- [RECORDS]:
(* ===== verification/DocSample.v ===== *)
(** * A sample tenant's purchasing

    Concrete columns that satisfy Receipts.v's laws, a shop with one supplier
    order and its bills, with failing statements, and the witnesses of
    ReceiptHistory.v's theorems. *)
From S2P Require Import Prelude GoStrings AdminSession PgTx Triples Zoom Float64 Billing FinTables FinTxns FinPosting FinLedger FinBooks FinCalls FinSample.
From S2P Require Import Costing StockLedger Shop Docs DocSteps Purchasing DocView Receipts ReceiptSteps ReceiptCalls ReceiptHistory.

Open Scope string_scope.
Open Scope Z_scope.

(** ** Columns *)
(** UUIDs: the ids of the sample *)
Definition doc_ids_known : list string :=
  ["a1"; "e1"; "c1"; "c2"; "h1"; "h2"; "p1"; "p2"; "p3"; "p4"; "p5"; "p6"; "p7"; "p8"; "p9"; "q1"; "q2"; "q3"; "m1"; "m2"; "m3"; "m4"; "m5"; "m6"; "m7"; "m8"; "m9"].
Definition doc_uuid (s : string) : option string := List.find (String.eqb s) doc_ids_known.
Definition same_float (x y : f64) : bool :=
  match x, y with
  | S754_finite s m e, S754_finite s' m' e' => Bool.eqb s s' && Pos.eqb m m' && Z.eqb e e'
  | _, _ => false
  end.
Definition units4 (n : Z) : f64 := fdiv (of_Z n) (of_Z 10000).
(** the nearest number of four decimals, when the number is one *)
Definition exact4 (x : f64) : option Z :=
  match x with
  | S754_zero _ => Some 0
  | S754_finite s m e =>
      let n := if 0 <=? e then Zpos m * 2 ^ e * 10000 else (2 * Zpos m * 10000 + 2 ^ (- e)) / (2 * 2 ^ (- e)) in
      let n := if s then - n else n in
      if same_float x (units4 n) && (if s then true else 0 <? n) then Some n else None
  | _ => None
  end.
#[export] Instance doc_input : PgInput := {|
  uuid_in := doc_uuid; date_in := sample_date; numeric_in := fun s x => if s =? 4 then exact4 x else sample_in s x;
  numeric_out := fun s n => if s =? 4 then units4 n else fdiv (of_Z n) (of_Z (10 ^ s)); array_scan := Some
|}.
#[export] Instance doc_zones : TimeZones := sample_zones.
#[export] Instance doc_numeric : Numeric := {|
  column := fun x => units4 <$> exact4 x; column_minus := fun x y => units4 <$> exact4 (round4 (fsub x y))
|}.
#[export] Instance doc_orders : OrderInput := {|
  numeric_sum := fun s x n => (fun m => n + m) <$> (if s =? 4 then exact4 x else sample_in s x);
  cost_sum := fun _ => fzero; sql_lower := ToLower; label_before := String.ltb; json_items := Some; genLineID := fun _ n => "line" ++ pretty (N.of_nat n);
  map_order := fun _ l => l
|}.
Lemma doc_uuid_same s u : doc_uuid s = Some u -> s = u /\ u ∈ doc_ids_known.
Proof. intros H. apply find_some in H as [Hin H%String.eqb_eq]. subst. by rewrite list_elem_of_In. Qed.
#[export] Instance doc_laws : PgInputLaws.
Proof. split; [|done]. intros s u H. destruct (doc_uuid_same s u H) as [-> _]. exact H. Qed.

(** ** The laws *)
Definition sample_limit : Z := 100.
(** up to the limit, taking a quantity from a column is exact *)
Fixpoint takes_exactly (n : nat) : bool :=
  match n with
  | O => true
  | S k => match exact4 (fopp (units4 (Z.of_nat n))) with Some m => (m =? - Z.of_nat n) && takes_exactly k | None => false end
  end.
Lemma takes_exactly_all n : takes_exactly n = true -> forall m, 0 < m <= Z.of_nat n -> exact4 (fopp (units4 m)) = Some (- m).
Proof.
  induction n as [|n IH]; [lia|]. cbn [takes_exactly]. destruct (exact4 _) as [x|] eqn:E; [|done]. intros [Hx%Z.eqb_eq Hn]%andb_true_iff m Hm.
  destruct (decide (m = Z.of_nat (S n))) as [->|]; [by rewrite E, Hx|]. apply IH; [done|lia].
Qed.
Lemma takes_to_limit : takes_exactly (Z.to_nat sample_limit) = true.
Proof. vm_compute. reflexivity. Qed.
Lemma exact4_positive x m : fleb x epsilon = false -> exact4 x = Some m -> 0 < m.
Proof.
  destruct x as [s|[]| |s n e]; [by destruct s|done..|]. destruct s; [done|]. intros _. unfold exact4. cbv zeta. set (k := if 0 <=? e then _ else _).
  destruct (same_float _ _ && _) eqn:E; [|done]. intros [= <-]. apply andb_true_iff in E as [_ E]. by apply Z.ltb_lt.
Qed.
Lemma known_not_blank : forallb (fun u => negb (String.eqb (TrimSpace u) "")) doc_ids_known = true.
Proof. vm_compute. reflexivity. Qed.
#[export] Instance doc_columns : DocLaws.
Proof.
  refine {| qty_limit := sample_limit |}.
  - intros s u H. destruct (doc_uuid_same s u H) as [-> Hin]. pose proof known_not_blank as Hk. rewrite forallb_forall in Hk.
    apply list_elem_of_In, Hk in Hin. by apply negb_true_iff, String.eqb_neq in Hin.
  - done.
  - intros x m. apply (exact4_positive (round4 x)).
  - intros x m n k. cbn. intros -> _ [= <-]. done.
  - intros m n k Hm. cbn. rewrite (takes_exactly_all _ takes_to_limit) by (unfold sample_limit in *; lia). cbn. intros [= <-]. lia.
  - vm_compute. reflexivity.
Defined.

(** ** A tenant and a day *)
Definition item_row (id name : string) : catalog_row :=
  {| ci_id := id; ci_code := name; ci_name := name; ci_price := None; ci_unit := None; ci_source := "manual"; ci_updated := 0; ci_deleted := false |}.
Definition new_docs : docs_db := {|
  dc_shop := {|
    sh_fin := new_tenant;
    sh_stock := {| movements := []; cost_layers := []; balances := ∅; inv_setting := Some (CostingAverage, true); inv_sku := ∅;
                   stock_ids := ["m1"; "m2"; "m3"; "m4"; "m5"; "m6"; "m7"; "m8"; "m9"] |};
    sh_orders := []; sh_catalog := [item_row "c1" "Teh"; item_row "c2" "Kopi"]; sh_ptypes := []; sh_prices := ∅; sh_contacts := [];
    sh_warehouses := [{| wh_id := "h1"; wh_name := "Toko"; wh_default := true; wh_deleted := false |}]; sh_bundles := []; sh_flags := ∅;
    sh_setup := true; sh_post_expense := false; sh_marker_column := true; sh_ids := []
  |};
  dc_seq := ∅; dc_pos := []; dc_po_lines := []; dc_bills := []; dc_bill_lines := []; dc_txns := []; dc_txn_lines := []; dc_returns := [];
  dc_return_lines := []; dc_ids := ["p1"; "p2"; "p3"; "p4"; "p5"; "p6"; "p7"; "p8"; "p9"; "q1"; "q2"; "q3"]
|}.
Definition grams (n : Z) : f64 := fdiv (of_Z n) (of_Z 1000).
Definition order_line (item : string) (qty : Z) : PurchaseOrderLineInput :=
  {| PI_CatalogItemID := item; PI_WarehouseID := ""; PI_Description := ""; PI_QtyOrdered := grams qty; PI_UnitCost := of_Z 2 |}.
Definition bill_line (item po_line : string) (qty : Z) : BillLineInput :=
  {| BI_CatalogItemID := item; BI_WarehouseID := "h1"; BI_PurchaseOrderLineID := po_line; BI_Description := ""; BI_Qty := grams qty;
     BI_UnitCost := of_Z 2; BI_BatchNo := ""; BI_ExpiryDate := None |}.
Definition billing (po : string) (ls : list BillLineInput) : BillParams :=
  {| BP_PurchaseOrderID := po; BP_SupplierName := "Pemasok"; BP_ContactID := ""; BP_WarehouseID := "h1"; BP_TransactionDate := ""; BP_Note := "";
     BP_Lines := ls |}.
Definition by_owner (faults : list fault) (c : purchase_call) : purchase_event :=
  Serve {| pq_user := Some boss; pq_now := sample_now; pq_faults := faults; pq_call := c |}.
(** The order p1 asks for 6 grams of tea (line p2) and 4 of coffee (p3).  The
    bill p4 brings 2 and 4; a second bill fails and is lost with its transaction;
    a third, p7, brings 1 more, and its answer is lost; then p4 turns out to have
    been 3 of tea only; p7 is taken back. *)
Definition purchasing_day : list purchase_event := [
  by_owner [] (CallCreatePO {| PP_SupplierName := "Pemasok"; PP_ContactID := ""; PP_WarehouseID := "h1"; PP_TransactionDate := ""; PP_Note := "";
                               PP_Lines := [order_line "c1" 6; order_line "c2" 4] |});
  by_owner [] (CallCreateBill (billing "p1" [bill_line "c1" "p2" 2; bill_line "c2" "p3" 4]));
  by_owner (repeat Fine 12 ++ [FailAfter])%list (CallCreateBill (billing "p1" [bill_line "c1" "p2" 1]));
  by_owner (repeat Fine 20 ++ [FailAfter])%list (CallCreateBill (billing "p1" [bill_line "c1" "p2" 1]));
  by_owner [] (CallUpdateBill "p4" (billing "" [bill_line "c1" "p2" 3]));
  by_owner [] (CallDeleteBill "p7")
].

(** ** [regular_purchases] by computation *)
Definition line_okb (skip : option string) (v : view) (l : BillLineInput) : bool :=
  match line_target l with
  | Some (Some x) =>
      negb (in_list x (v_ids v)) && forallb (fun p => negb (String.eqb (pl_id p) x) || bool_decide (skip = Some (pl_po p))) (v_po_lines v)
  | _ => true
  end && match numeric_in 4 (round4 (BI_Qty l)) with Some m => m <=? qty_limit | None => true end.
Definition regular_eventb (e : purchase_event) (d : docs_db) : bool :=
  match e with
  | Serve r =>
      match pq_call r with
      | CallCreateBill p => match uuid_opt (nullUUID (BP_PurchaseOrderID p)) with Some po => forallb (line_okb po (view_of d)) (BP_Lines p) | None => true end
      | CallUpdateBill id p =>
          match u ← uuid_in id; bill_in u (view_of d) with Some b => forallb (line_okb (bi_po b) (view_of d)) (BP_Lines p) | None => true end
      | _ => true
      end
  | Elsewhere _ => false
  end.
Fixpoint regular_purchasesb (l : list purchase_event) (d : docs_db) : bool :=
  match l with [] => true | e :: rest => regular_eventb e d && regular_purchasesb rest (purchase_step e d) end.
Lemma in_list_true x l : in_list x l = true <-> x ∈ l.
Proof. unfold in_list. rewrite existsb_exists, list_elem_of_In. split; [intros (y & Hy & ->%String.eqb_eq); done|]. intros Hx. exists x. by rewrite String.eqb_refl. Qed.
Lemma line_okb_true skip v l : line_okb skip v l = true -> line_ok skip v l.
Proof.
  unfold line_okb. intros [Ht Hm]%andb_true_iff. split.
  - intros u Hu. rewrite Hu in Ht. destruct u as [x|]; [|by split]. apply andb_true_iff in Ht as [Hi Hp]. rewrite forallb_forall in Hp. split.
    + intros y [= <-] Hin. apply in_list_true in Hin. by rewrite Hin in Hi.
    + intros p Hp' [= ->]. apply list_elem_of_In, Hp in Hp'. rewrite String.eqb_refl in Hp'. by apply bool_decide_eq_true in Hp'.
  - intros m Hn. rewrite Hn in Hm. by apply Z.leb_le.
Qed.
Lemma forallb_lines skip v ls : forallb (line_okb skip v) ls = true -> Forall (line_ok skip v) ls.
Proof. intros H. rewrite forallb_forall in H. apply Forall_forall. intros l Hl. by apply line_okb_true, H, list_elem_of_In. Qed.
Lemma regular_purchases_true l d : regular_purchasesb l d = true -> regular_purchases l d.
Proof.
  revert d. induction l as [|e l IH]; intros d; [done|]. cbn [regular_purchasesb regular_purchases]. intros [He Hl]%andb_true_iff. split; [|by apply IH].
  clear Hl IH. destruct e as [r|s]; [|done]. unfold regular_eventb, regular_event in *. destruct (pq_call r) as [p|id p|id|id|id|p|id p|id]; try done.
  - intros po Hpo. rewrite Hpo in He. by apply forallb_lines.
  - intros po (u & b & Hu & Hb & ->). rewrite Hu in He. cbn [mbind option_bind] in He. rewrite Hb in He. by apply forallb_lines.
Qed.
Lemma new_docs_new : new_purchasing new_docs.
Proof.
  split; try reflexivity. split; [|repeat constructor]. apply (bool_decide_unpack _). vm_compute. exact I.
Qed.
Lemma purchasing_day_regular : regular_purchases purchasing_day new_docs.
Proof. apply regular_purchases_true. vm_compute. reflexivity. Qed.
Abbreviation evening := (purchases purchasing_day new_docs).
Definition no_po : po_row := {|
  po_id := ""; po_no := ""; po_supplier := None; po_contact := None; po_wh := None; po_status := ""; po_date := 0; po_note := None; po_subtotal := 0;
  po_deleted := false |}.
Definition no_po_line : po_line_row :=
  {| pl_id := ""; pl_po := ""; pl_item := ""; pl_wh := ""; pl_desc := None; pl_ordered := 0; pl_received := 0; pl_cost := 0 |}.
Definition evening_po : po_row := nth 0 (dc_pos evening) no_po.
Definition evening_line : po_line_row := nth 0 (dc_po_lines evening) no_po_line.

Lemma receipts_exact_witness :
  pl_received evening_line = 30 /\ po_status evening_po = "partial" /\ length (dc_bills evening) = 1%nat.
Proof.
  assert (evening_po ∈ dc_pos evening) as Hp by (apply list_elem_of_In, nth_In; vm_compute; lia).
  assert (evening_line ∈ dc_po_lines evening) as Hl by (apply list_elem_of_In, nth_In; vm_compute; lia).
  destruct (receipts_exact purchasing_day new_docs evening_po evening_line new_docs_new purchasing_day_regular Hp Hl) as [Hr Hs].
  split_and!; [rewrite Hr; vm_compute; reflexivity|rewrite Hs; vm_compute; reflexivity|vm_compute; reflexivity].
Defined.
Lemma bill_movements_exact_witness :
  map (fun m => (Some (mv_id m), mv_item m, mv_wh m, mv_type m, mv_dir m, mv_qty m))
    (List.filter (by_ref "bill" "p4") (movements (sh_stock (dc_shop evening)))) =
  [(Some "m4", "c1", "h1", MovementPurchaseReceive, dirIn, grams 3)] /\
  List.filter (by_ref "bill" "p7") (movements (sh_stock (dc_shop evening))) = [].
Proof.
  destruct (bill_movements_exact purchasing_day new_docs "p4" new_docs_new purchasing_day_regular) as [H4 _].
  destruct (bill_movements_exact purchasing_day new_docs "p7" new_docs_new purchasing_day_regular) as [_ H7].
  split; [rewrite H4; vm_compute; reflexivity|apply H7; vm_compute; reflexivity].
Defined.

(** ** Outside the rules *)
Definition ordered_six : purchase_event :=
  by_owner [] (CallCreatePO {| PP_SupplierName := ""; PP_ContactID := ""; PP_WarehouseID := "h1"; PP_TransactionDate := ""; PP_Note := "";
                               PP_Lines := [order_line "c1" 6] |}).
Definition states (d : docs_db) := (map po_status (dc_pos d), map (fun l => (pl_ordered l, pl_received l)) (dc_po_lines d)).
(** deleting a bill opens its order again, closed or not *)
Lemma delete_bill_reopens_closed_order :
  let closed := [ordered_six; by_owner [] (CallCreateBill (billing "p1" [bill_line "c1" "p2" 2])); by_owner [] (CallClosePO "p1")] in
  states (purchases closed new_docs) = (["closed"], [(60, 20)]) /\
  states (purchases (closed ++ [by_owner [] (CallDeleteBill "p3")]) new_docs) = (["open"], [(60, 0)]).
Proof. split; vm_compute; reflexivity. Qed.
(** a bill that names the line without the order fulfils it and leaves its status; and a
    cancelled order still receives *)
Lemma unnamed_order_keeps_its_status :
  states (purchases [ordered_six; by_owner [] (CallCreateBill (billing "" [bill_line "c1" "p2" 6]))] new_docs) = (["open"], [(60, 60)]) /\
  states (purchases [ordered_six; by_owner [] (CallCancelPO "p1"); by_owner [] (CallCreateBill (billing "p1" [bill_line "c1" "p2" 7]))] new_docs) =
    (["cancelled"], [(60, 70)]).
Proof. split; vm_compute; reflexivity. Qed.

- [WHAT IS EXPECTED]: Reproduce verbatim only the segment of the listing bounded by the line containing "From S2P Require Import Costing" and the line containing "uuid_in := doc_uuid;", with both boundary lines included.

- [RESPONSE TO THE EXERCISE]:
From S2P Require Import Costing StockLedger Shop Docs DocSteps Purchasing DocView Receipts ReceiptSteps ReceiptCalls ReceiptHistory.

Open Scope string_scope.
Open Scope Z_scope.

(** ** Columns *)
(** UUIDs: the ids of the sample *)
Definition doc_ids_known : list string :=
  ["a1"; "e1"; "c1"; "c2"; "h1"; "h2"; "p1"; "p2"; "p3"; "p4"; "p5"; "p6"; "p7"; "p8"; "p9"; "q1"; "q2"; "q3"; "m1"; "m2"; "m3"; "m4"; "m5"; "m6"; "m7"; "m8"; "m9"].
Definition doc_uuid (s : string) : option string := List.find (String.eqb s) doc_ids_known.
Definition same_float (x y : f64) : bool :=
  match x, y with
  | S754_finite s m e, S754_finite s' m' e' => Bool.eqb s s' && Pos.eqb m m' && Z.eqb e e'
  | _, _ => false
  end.
Definition units4 (n : Z) : f64 := fdiv (of_Z n) (of_Z 10000).
(** the nearest number of four decimals, when the number is one *)
Definition exact4 (x : f64) : option Z :=
  match x with
  | S754_zero _ => Some 0
  | S754_finite s m e =>
      let n := if 0 <=? e then Zpos m * 2 ^ e * 10000 else (2 * Zpos m * 10000 + 2 ^ (- e)) / (2 * 2 ^ (- e)) in
      let n := if s then - n else n in
      if same_float x (units4 n) && (if s then true else 0 <? n) then Some n else None
  | _ => None
  end.
#[export] Instance doc_input : PgInput := {|
  uuid_in := doc_uuid; date_in := sample_date; numeric_in := fun s x => if s =? 4 then exact4 x else sample_in s x;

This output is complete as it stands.